Stuart Parkington mrsparks_maillists at yahoo.com
Sun Oct 22 08:57:10 BST 2006


Hi Ian,

> Any particular reason for using a PC as a fire wall instead of a piece of
> software?  I presume that you use this PC in place of a router?  Although I
> have a router I am not convienced about its management of ports so as I
> already have Norton Firewall on my windows partition I am just duplicating
> that within the Linux distros.
The two main reasons I chose to use an additional PC based hardware 
firewall are:

1. It gives a good degree of physical separation. Because it has 3 NICs, 
anyone trying an attack is attacking the external card. It is a 
different MAC address (and thus IP Address) presented to the internet 
than that used on your internal (trusted) network (yest it does act as a 
NAT router). I also get excellent management of ports.

2. It gave me the ability to run a DMZ - a half way house between the 
internet and my trusted network. This is the place where I can put an 
internet facing web server, mail server or vpn connector should I need 
to. I then don't need to expose my internal systems to the risks on the 
internet. Indeed if I did more bit torrenting (is that a verb?) than I 
do it would be advisable to put my torrent flux machine in the DMZ. 
Wikipedias description of a DMZ here 
http://en.wikipedia.org/wiki/Demilitarized_zone_%28computing%29

On a windows PC I'd also run software firewall - basically because of 
the amount of spy ware around for windows and the number that try to 
make external connections ('phoning-home' as it gets referred to).

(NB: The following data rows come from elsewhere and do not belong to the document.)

Definition update_issue (issue_id : string) (data : pyval) (fields : option string) : Eff pyval :=
  let fields := default "idReadable,summary" fields in
  let endpoint := "issues/" +:+ issue_id in
  let params : gmap string pyval := {[ "fields" := PStr fields ]} in
  _make_request "POST" endpoint (PDict params) data.

Definition add_comment (issue_id comment_text : string) (fields : option string) : Eff pyval :=
  let fields := default "id,text,author(login)" fields in
  let endpoint := "issues/" +:+ issue_id +:+ "/comments" in
  let params : gmap string pyval := {[ "fields" := PStr fields ]} in
  let json_data := PDict {[ "text" := PStr comment_text ]} in
  _make_request "POST" endpoint (PDict params) json_data.

(** ** server.py: the tools registered with the protocol runtime *)

Definition youtrack_search_issues (query : string) (fields custom_fields : option string)
    (top skip : option Z) : Eff pyval :=
  let fields := default "idReadable,summary,project(shortName)" fields in
  let top := default 100 top in
  let skip := default 0 skip in
  search_issues query (Some fields) custom_fields (Some top) (Some skip).

Definition youtrack_get_issue (issue_id : string) (fields custom_fields : option string) : Eff pyval :=
  let fields := default
    "idReadable,summary,description,project(shortName),customFields(projectCustomField(field(name)),value(name,login,fullName,text))"
    fields in
  get_issue issue_id (Some fields) custom_fields.

Definition youtrack_update_issue (issue_id : string) (data : pyval) (fields : option string) : Eff pyval :=
  let fields := default "idReadable,summary" fields in
  update_issue issue_id data (Some fields).

Definition youtrack_add_comment (issue_id comment_text : string) (fields : option string) : Eff pyval :=
  let fields := default "id,text,author(login)" fields in
  add_comment issue_id comment_text (Some fields).

End youtrack_api.

(** ** server.py: the application context *)

Record AppContext : Type := mkAppContext {
  youtrack_url : string;
  youtrack_token : string;
  read_only : bool
}.

(** The context that [app_lifespan] yields at startup. *)
Definition app_lifespan (environ : gmap string string) : AppContext :=
  {| youtrack_url := environ_get environ "YOUTRACK_URL" "";
     youtrack_token := environ_get environ "YOUTRACK_TOKEN" "";
     read_only := bool_decide (lower (environ_get environ "YOUTRACK_READ_ONLY" "false") = "true") |}.

(** ** Field projection strings *)

Definition is_comma (c : ascii) : bool := Ascii.eqb c ","%char.

Definition leading_comma (s : string) : bool :=
  match s with
  | EmptyString => false
  | String c _ => is_comma c
  end.

Fixpoint trailing_comma (s : string) : bool :=
  match s with
  | EmptyString => false
  | String c EmptyString => is_comma c
  | String _ s' => trailing_comma s'
  end.

(** Two commas in a row somewhere in the string. *)
Fixpoint doubled_comma (s : string) : bool :=
  match s with
  | EmptyString => false
  | String c s' => (is_comma c && leading_comma s') || doubled_comma s'
  end.

Definition well_separated (s : string) : bool :=
  negb (leading_comma s) && negb (trailing_comma s) && negb (doubled_comma s).

(** A valid projection: a non-empty list whose separators are in place. *)
Definition valid_projection (s : string) : bool :=
  negb (String.eqb s "") && well_separated s.

(** A valid [custom_fields] argument: absent, empty, or a valid projection. *)
Definition valid_custom_fields (c : option string) : bool :=
  match c with
  | None => true
  | Some s => String.eqb s "" || valid_projection s
  end.

(** The [fields] query parameter of a call, when it is a string. *)
Definition fields_param (r : Request) : option string :=
  match req_params r with
  | PDict d => match d !! "fields" with Some (PStr s) => Some s | _ => None end
  | _ => None
  end.

(** A query parameter of a call. *)
Definition query_param (r : Request) (key : string) : option pyval :=
  match req_params r with
  | PDict d => d !! key
  | _ => None
  end.

(** [isinstance(v, dict) and "error" in v]: how a caller tells a failure
    from a result. *)
Definition is_error_result (v : pyval) : bool :=
  match v with
  | PDict d => bool_decide (is_Some (d !! "error"))
  | _ => false
  end.

(** ** youtrack_api.py: the example run of the module *)

(** [isinstance(v, dict)] *)
Definition is_dict (v : pyval) : bool :=
  match v with
  | PDict _ => true
  | _ => false
  end.

(** [type(v).__name__] *)
Definition type_name (v : pyval) : string :=
  match v with
  | PNone => "NoneType"
  | PBool _ => "bool"
  | PInt _ => "int"
  | PFloat _ => "float"
  | PStr _ => "str"
  | PList _ => "list"
  | PDict _ => "dict"
  end.

(** [v.get(key, dflt)]: only a mapping has the method. *)
Definition py_get (v : pyval) (key : string) (dflt : pyval) : Eff pyval :=
  match v with
  | PDict d => mret (default dflt (d !! key))
  | _ => raise (mkException (OtherException "AttributeError")
                  ("'" +:+ type_name v +:+ "' object has no attribute 'get'"))
  end.

(** What the example run prints, by the values it puts into the lines: the
    request to configure the module, the details of the issue, or the
    failure with what [get_issue] returned. *)
Inductive main_output : Type :=
  | PleaseConfigure
  | IssueDetails (idReadable summary project_shortName : pyval)
  | ErrorGettingDetails (issue_details : pyval).

(** The block under [if __name__ == "__main__"]. *)
Definition main (g : Globals) : Eff main_output :=
  if bool_decide (YOUTRACK_URL g = "YOUR_YOUTRACK_INSTANCE_URL")
     || bool_decide (YOUTRACK_TOKEN g = "YOUR_YOUTRACK_PERMANENT_TOKEN")
  then mret PleaseConfigure
  else
    let issue_id_to_test := "FXS-1673" in
    issue_details ← get_issue g issue_id_to_test None None;
    if is_dict issue_details && negb (is_error_result issue_details) then
      idReadable ← py_get issue_details "idReadable" (PStr "N/A");
      summary ← py_get issue_details "summary" (PStr "N/A");
      project ← py_get issue_details "project" (PDict ∅);
      shortName ← py_get project "shortName" (PStr "N/A");
      mret (IssueDetails idReadable summary shortName)
    else mret (ErrorGettingDetails issue_details).

(** ** server.py: command line, start of the script and the info resource *)

(** The parsed command line. *)
Record Namespace : Type := mkNamespace {
  args_read_only : bool;
  args_youtrack_url : option string;
  args_youtrack_token : option string
}.

(** [parse_arguments], after [parser.parse_args()]: the environment as the
    function leaves it. *)
Definition parse_arguments (args : Namespace) (environ : gmap string string)
    : gmap string string :=
  let environ :=
    if truthy (args_youtrack_url args)
    then <["YOUTRACK_URL" := default "" (args_youtrack_url args)]> environ
    else environ in
  let environ :=
    if truthy (args_youtrack_token args)
    then <["YOUTRACK_TOKEN" := default "" (args_youtrack_token args)]> environ
    else environ in
  let environ :=
    if args_read_only args then <["YOUTRACK_READ_ONLY" := "true"]> environ else environ in
  environ.

(** The script from the import of [youtrack_api] to the call of
    [parse_arguments]: the module globals are bound at the import, from the
    environment as it is then; the command line is written into the
    environment afterwards. *)
Record Process : Type := mkProcess {
  proc_api : Globals;
  proc_environ : gmap string string
}.

Definition run_script (args : Namespace) (environ : gmap string string) : Process :=
  let api := import_youtrack_api environ in
  let environ := parse_arguments args environ in
  {| proc_api := api; proc_environ := environ |}.

(** The globals of [server.py] that the info resource reads. *)
Record ServerGlobals : Type := mkServerGlobals {
  server_name : string;
  log_level : string
}.

(** The resource [server://info]. *)
Definition server_info (sg : ServerGlobals) (environ : gmap string string) : Eff pyval :=
  try_except
    (let result : gmap string pyval :=
       {[ "status" := PStr "ok";
          "version" := PStr "0.2.0";
          "server" := PStr (server_name sg);
          "youtrack_url" := PStr (environ_get environ "YOUTRACK_URL" "Not configured");
          "host_binding" := PStr (environ_get environ "MCP_HOST" "0.0.0.0");
          "port" := PStr (environ_get environ "MCP_PORT" "8000");
          "debug_mode" := PBool (bool_decide (log_level sg = "DEBUG")) ]} in
     mret (PDict result))
    [ (is_Exception,
       fun e => mret (PDict {[ "status" := PStr "error"; "message" := PStr (exc_str e) ]})) ].

(** The header of a call. *)
Definition header (r : Request) (name : string) : option string := req_headers r !! name.

(** ** The diagnostic lines *)

(** The operations above are the code under a standard output that takes
    every line.  The module [Diag] follows the code with its [print] calls:
    a line is written to the standard output, which may refuse it, and then
    [print] raises.  A line is given by the place that prints it and the
    values put into it; the text is a function of these.  The [logger] calls
    of the facade do not raise and are left out. *)
Module Diag.

Inductive Line : Type :=
  | SearchingLine (query : string)                       (* search_issues *)
  | GettingLine (issue_id : string)                      (* get_issue *)
  | UpdatingLine (issue_id : string) (data : pyval)      (* update_issue *)
  | AddingLine (issue_id comment_text : string)          (* add_comment: the first 50 characters *)
  | RequestErrorLine (url : string) (e : PyException)    (* first except clause *)
  | UnexpectedErrorLine (e : PyException).               (* second except clause *)

(** What a run does that can be seen from outside, in order. *)
Inductive Event : Type :=
  | Called (r : Request)
  | Printed (l : Line).

(** The world: how the HTTP library answers a call, and whether the standard
    output takes a line ([None]) or [print] raises. *)
Record World : Type := mkWorld {
  transport : Transport;
  stdout : Line -> option PyException
}.

Definition IO (A : Type) : Type := World -> list Event * outcome A.

#[global] Instance IO_ret : MRet IO := fun A a _ => ([], Returns a).

#[global] Instance IO_bind : MBind IO := fun A B k m w =>
  match m w with
  | (events, Returns a) => let '(events', o) := k a w in (events ++ events', o)
  | (events, Raises e) => (events, Raises e)
  end.

(** A computation that only calls the HTTP library. *)
Definition lift {A} (m : Eff A) : IO A :=
  fun w => let '(calls, o) := m (transport w) in (Called <$> calls, o).

Definition print (l : Line) : IO unit :=
  fun w =>
    match stdout w l with
    | None => ([Printed l], Returns tt)
    | Some e => ([], Raises e)
    end.

Definition clause (A : Type) : Type := (PyException -> bool) * (PyException -> IO A).

Fixpoint handle {A} (clauses : list (clause A)) (e : PyException) : IO A :=
  match clauses with
  | [] => fun _ => ([], Raises e)
  | (matches, handler) :: rest => if matches e then handler e else handle rest e
  end.

(** An exception raised by a handler leaves the statement: the clauses guard
    the body only. *)
Definition try_except {A} (body : IO A) (clauses : list (clause A)) : IO A :=
  fun w =>
    match body w with
    | (events, Returns a) => (events, Returns a)
    | (events, Raises e) => let '(events', o) := handle clauses e w in (events ++ events', o)
    end.

(** The HTTP calls of a run, the lines it wrote, and its outcome. *)
Fixpoint calls_of (events : list Event) : list Request :=
  match events with
  | [] => []
  | Called r :: events => r :: calls_of events
  | Printed _ :: events => calls_of events
  end.
Fixpoint lines_of (events : list Event) : list Line :=
  match events with
  | [] => []
  | Called _ :: events => lines_of events
  | Printed l :: events => l :: lines_of events
  end.
Definition calls {A} (m : IO A) (w : World) : list Request := calls_of (fst (m w)).
Definition printed {A} (m : IO A) (w : World) : list Line := lines_of (fst (m w)).
Definition result {A} (m : IO A) (w : World) : outcome A := snd (m w).

Section youtrack_api.
Context (g : Globals).

Definition _make_request (method endpoint : string) (params json_data : pyval) : IO pyval :=
  let url := YOUTRACK_URL g +:+ "/api/" +:+ endpoint in
  try_except (lift (_make_request_try g method url params json_data))
    [ (is_RequestException,
       fun e => print (RequestErrorLine url e);;
                mret (PDict {[ "error" := PStr (exc_str e) ]}));
      (is_Exception,
       fun e => print (UnexpectedErrorLine e);;
                mret (PDict {[ "error" := PStr "An unexpected error occurred" ]})) ].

> What is SSH and why would that help me do the Admin?
SSH stands for Secure SHell. Basically it allows you to make remote 
connections to remote machines, in a similar way to Telnet. However, SSH 
is fully encrypted ans thus secure (telnet is plain text, thus open to 
being 'sniffed'). With SSH you can create secure tunnels between 
machines. The Wikipedia description of SSH is here 
http://en.wikipedia.org/wiki/Ssh


> AV software would be for the PC only - I have noted that Linux is being
> gradually targetted more and more by viruses etc.  Again I have Norton on my
> windows partition so just duplicating that.
I've always been taught (in an MS environment) to create AV boundary 
defenses as well as AV on the machine itself. Although my works 
(Windows) laptop runs McAfee continuously it just seemed natural to me 
to do a nightly check of the file server. Two separate AV programs are 
then checking my windows shared files within each 24 hour period. It 
also protects against any Linux viruses that may appear.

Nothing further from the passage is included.